(* ===== verification/Frags.v ===== *)
(** Reassembly of fragmented transactions: the fragment sets of
    [Engine::open_and_merge] ([engine/handshake.rs]) and [Engine::accept_fragment]
    ([engine/live.rs]), against the cutting of [Chain.v]. *)

From stdpp Require Import base tactics list numbers option strings countable gmap.
From Stdlib Require Import Strings.Byte.
From S2P Require Import Prelude Text Ids Order Channel Defaults Payload Json Ports.
From S2P Require Import CanonicalJson TestDoubles Codec CodecLaws Wire.
From S2P Require Import Chain ChainLaws RowLog Party HealRange Bins State.

Abbreviation FragSets := (gmap Tag FragSet).

(** [entry(tx_id).or_insert_with(..)]. *)
Definition frag_entry (cid : ConversationId) (tx_id : Tag) (frags : FragSets) : FragSet :=
  default (mkFragSet cid ∅ None) (frags !! tx_id).

(** The bytes of a complete set: every index up to the last is there. *)
Definition frag_complete (set : FragSet) : option bytes :=
  last ← fs_last_i set;
  parts ← mapM (λ n, fs_parts set !! clamp64 (N.of_nat n)) (seq 0 (S (N.to_nat (cval last))));
  Some (concat parts).

Definition frag_store (part : FragPart) (set : FragSet) : FragSet :=
  mkFragSet (fs_conversation_id set) (<[fp_frag_i part := fp_frag part]> (fs_parts set))
    (match fp_last_i part with Some n => Some n | None => fs_last_i set end).

(** Keep the set, or take its bytes out when it is complete. *)
Definition frag_settle (tx_id : Tag) (set : FragSet) (frags : FragSets) :
    FragSets * option bytes :=
  match frag_complete set with
  | Some packed => (delete tx_id frags, Some packed)
  | None => (<[tx_id := set]> frags, None)
  end.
+ + +
How to complete this task –
All lines holding the word "bytes" must be copied from the data.

Output –
(** The bytes of a complete set: every index up to the last is there. *)
Definition frag_complete (set : FragSet) : option bytes :=
(** Keep the set, or take its bytes out when it is complete. *)
    FragSets * option bytes :=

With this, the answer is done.